The Green Bay Packers, the NFL’s only publicly owned team, recently reported $42.7 million in net income for 2011.
The team set records for national revenue, local revenue, total profit from operations, net profit from operations and net income.
The Packers Hall of Fame had 156,000 visitors last year, and 137,000 people took Lambeau Field stadium tours, each besting previous highs in the 90,000s.
Over last winter, the Packers netted $64 million from a stock sale. The organization added 250,000 shareholders, tripling the number the team had before the sale.
“It was a very good year for the Packers,” Packers president and chief executive officer Mark Murphy said. “It was apparent to us … we continued to ride the wave of the Super Bowl.”
Record net income was the result of an additional $19 million in revenue and $11 million less in expenses for the fiscal year that ended March 31. Most of the revenue increase was in local income, the majority from Packers Pro Shop sales, which increased about $11 million last year, said Paul Baniel, vice president of finance. National revenue increased $8 million.
The Packers have said that to remain competitive they need to be among the upper half of income earners in the 32-team league. After the 2010-12 season, they ranked 10th. The league traditionally releases rankings in the fall.
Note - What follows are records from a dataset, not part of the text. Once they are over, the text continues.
(* ===== verification/HubCtl.v ===== *)
(** * The System V hub controller (hub/hub_controller.c)

    The process that feeds the message queue of the sensor hub: a thread that
    sends the commands 1 to 4 in turn, a thread that turns SIGTERM and SIGINT into
    a SHUTDOWN message and clears the running flag, and a thread that removes the
    IPC objects afterwards.  A section under the mutex, a [msgsnd] and the removal
    are one step each; [msgsnd] blocks on a full queue. *)
From S2P Require Import Prelude Ring SysV.
Import SysV.
Open Scope c_scope.

Module HubCtl.

(** [controller_thread]: about to look at the flag, about to send, returned. *)
Inductive ctl_pc := CCheck | CSend | CDone.

(** [sig_thread]: in [sigwaitinfo], about to send, about to clear the flag, returned. *)
Inductive hsig_pc := HWait | HSend | HFlag | HDone.

(** [cleaning_thread]: waiting for the flag, about to remove the objects, returned. *)
Inductive cleaner_pc := KWait | KClean | KDone.

(** The state of [system_config], the threads and the message queue.  The logs are
    the commands sent by [controller_thread], and all messages sent. *)
Record hub := Hub {
  running : bool; count : Z; ctl : ctl_pc;
  hsig : hsig_pc; cleaner : cleaner_pc; queue : list message_control;
  removed : bool; l_sent : list message_control; l_all : list message_control }.
Definition set_running (v : bool) (x : hub) : hub :=
  Hub v (count x) (ctl x) (hsig x) (cleaner x) (queue x) (removed x) (l_sent x) (l_all x).
Definition set_count (v : Z) (x : hub) : hub :=
  Hub (running x) v (ctl x) (hsig x) (cleaner x) (queue x) (removed x) (l_sent x) (l_all x).
Definition set_ctl (v : ctl_pc) (x : hub) : hub :=
  Hub (running x) (count x) v (hsig x) (cleaner x) (queue x) (removed x) (l_sent x) (l_all
    x).
Definition set_hsig (v : hsig_pc) (x : hub) : hub :=
  Hub (running x) (count x) (ctl x) v (cleaner x) (queue x) (removed x) (l_sent x) (l_all
    x).
Definition set_cleaner (v : cleaner_pc) (x : hub) : hub :=
  Hub (running x) (count x) (ctl x) (hsig x) v (queue x) (removed x) (l_sent x) (l_all x).
Definition set_queue (v : list message_control) (x : hub) : hub :=
  Hub (running x) (count x) (ctl x) (hsig x) (cleaner x) v (removed x) (l_sent x) (l_all x).
Definition set_removed (v : bool) (x : hub) : hub :=
  Hub (running x) (count x) (ctl x) (hsig x) (cleaner x) (queue x) v (l_sent x) (l_all x).
Definition set_l_sent (v : list message_control) (x : hub) : hub :=
  Hub (running x) (count x) (ctl x) (hsig x) (cleaner x) (queue x) (removed x) v (l_all x).
Definition set_l_all (v : list message_control) (x : hub) : hub :=
  Hub (running x) (count x) (ctl x) (hsig x) (cleaner x) (queue x) (removed x) (l_sent x) v.

Section Hub.
Context (pid cap : Z).

Definition control_message (type : Z) : message_control := MessageControl type (Message pid (cmd_to_string type)).

(** The type [(enum type_message)count%5] and the step of the counter. *)
Definition next_type (h : hub) : Z := Z.rem (count h) 5.
Definition next_count (h : hub) : Z := if count h + 1 =? 5 then 1 else count h + 1.

(** [msgsnd] without flags: [None] while it blocks, a failure once the queue is
    removed. *)
Definition msgsnd (h : hub) (m : message_control) : option (bool * hub) :=
  if removed h then Some (false, h)
  else if zlen (queue h) <? cap then Some (true, set_l_all (l_all h ++ [m]) (set_queue (queue h ++ [m]) h))
  else None.

Definition ctl_step (h : hub) : option hub :=
  match ctl h with
  | CCheck => Some (set_ctl (if running h then CSend else CDone) h)
  | CSend =>
      let m := control_message (next_type h) in
      match msgsnd h m with
      | None => None
      | Some (false, h) => Some (set_ctl CCheck h)
      | Some (true, h') => Some (set_ctl CCheck (set_count (next_count h) (set_l_sent (l_sent h ++ [m]) h')))
      end
  | CDone => None
  end.

Definition hsig_step (h : hub) : option hub :=
  match hsig h with
  | HSend =>
      match msgsnd h (control_message SHUTDOWN) with
      | None => None
      | Some (_, h) => Some (set_hsig HFlag h)
      end
  | HFlag => Some (set_hsig HDone (set_running false h))
  | HWait | HDone => None
  end.

Definition cleaner_step (h : hub) : option hub :=
  match cleaner h with
  | KWait => if running h then None else Some (set_cleaner KClean h)
  | KClean => Some (set_cleaner KDone (set_removed true h))
  | KDone => None
  end.

Inductive hub_event := Ctl | HSig | Cleaner | Arrives (s : signal) | Takes.

(** [Takes]: the sensor writer receives the oldest message. *)
Definition hub_step (ev : hub_event) (h : hub) : option hub :=
  match ev with
  | Ctl => ctl_step h
  | HSig => hsig_step h
  | Cleaner => cleaner_step h
  | Arrives s => match hsig h with HWait => Some (if terminates s then set_hsig HSend h else h) | _ => None end
  | Takes => match queue h with [] => None | _ :: q => if removed h then None else Some (set_queue q h) end
  end.

Fixpoint hub_run (evs : list hub_event) (h : hub) : option hub :=
  match evs with [] => Some h | ev :: evs => match hub_step ev h with Some h => hub_run evs h | None => None end end.

Definition hub_init : hub := Hub true 1 CCheck HWait KWait [] false [] [].

(** ** The controller and the sensor writer *)

(** The receive of the writer takes the oldest message of the queue. *)
Inductive sys_event := HubEv (ev : hub_event) | WriterEv (ev : event) | Deliver.

Definition own_event (ev : sys_event) : bool :=
  match ev with HubEv Takes => false | WriterEv (Arrive _) => false | _ => true end.

Definition sys_step (ev : sys_event) (s : hub * writer) : outcome (option (hub * writer)) :=
  let '(h, w) := s in
  match ev with
  | HubEv ev => Ret (match hub_step ev h with Some h => Some (h, w) | None => None end)
  | WriterEv ev => r ← writer_step ev w; Ret (match r with Some w => Some (h, w) | None => None end)
  | Deliver =>
      match queue h with
      | [] => Ret None
      | c :: _ =>
          r ← writer_step (Arrive c) w;
          Ret (match hub_step Takes h, r with Some h, Some w => Some (h, w) | _, _ => None end)
      end
  end.

Fixpoint sys_run (evs : list sys_event) (s : hub * writer) : outcome (option (hub * writer)) :=
  match evs with
  | [] => Ret (Some s)
  | ev :: evs =>
      r ← sys_step ev s;
      match r with Some s => sys_run evs s | None => Ret None end
  end.

End Hub.
End HubCtl.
The Packers also increased ticket prices in each of the last three years after several years without increases.
“It’s a balancing act. We want to be fair to fans. We want to be affordable to fans,” Murphy said. “We also want to be fair to our partners in the league.”
The Packers say they want ticket prices near the league average.
The team cut expenses across the board, including player costs, which were down $3.5 million.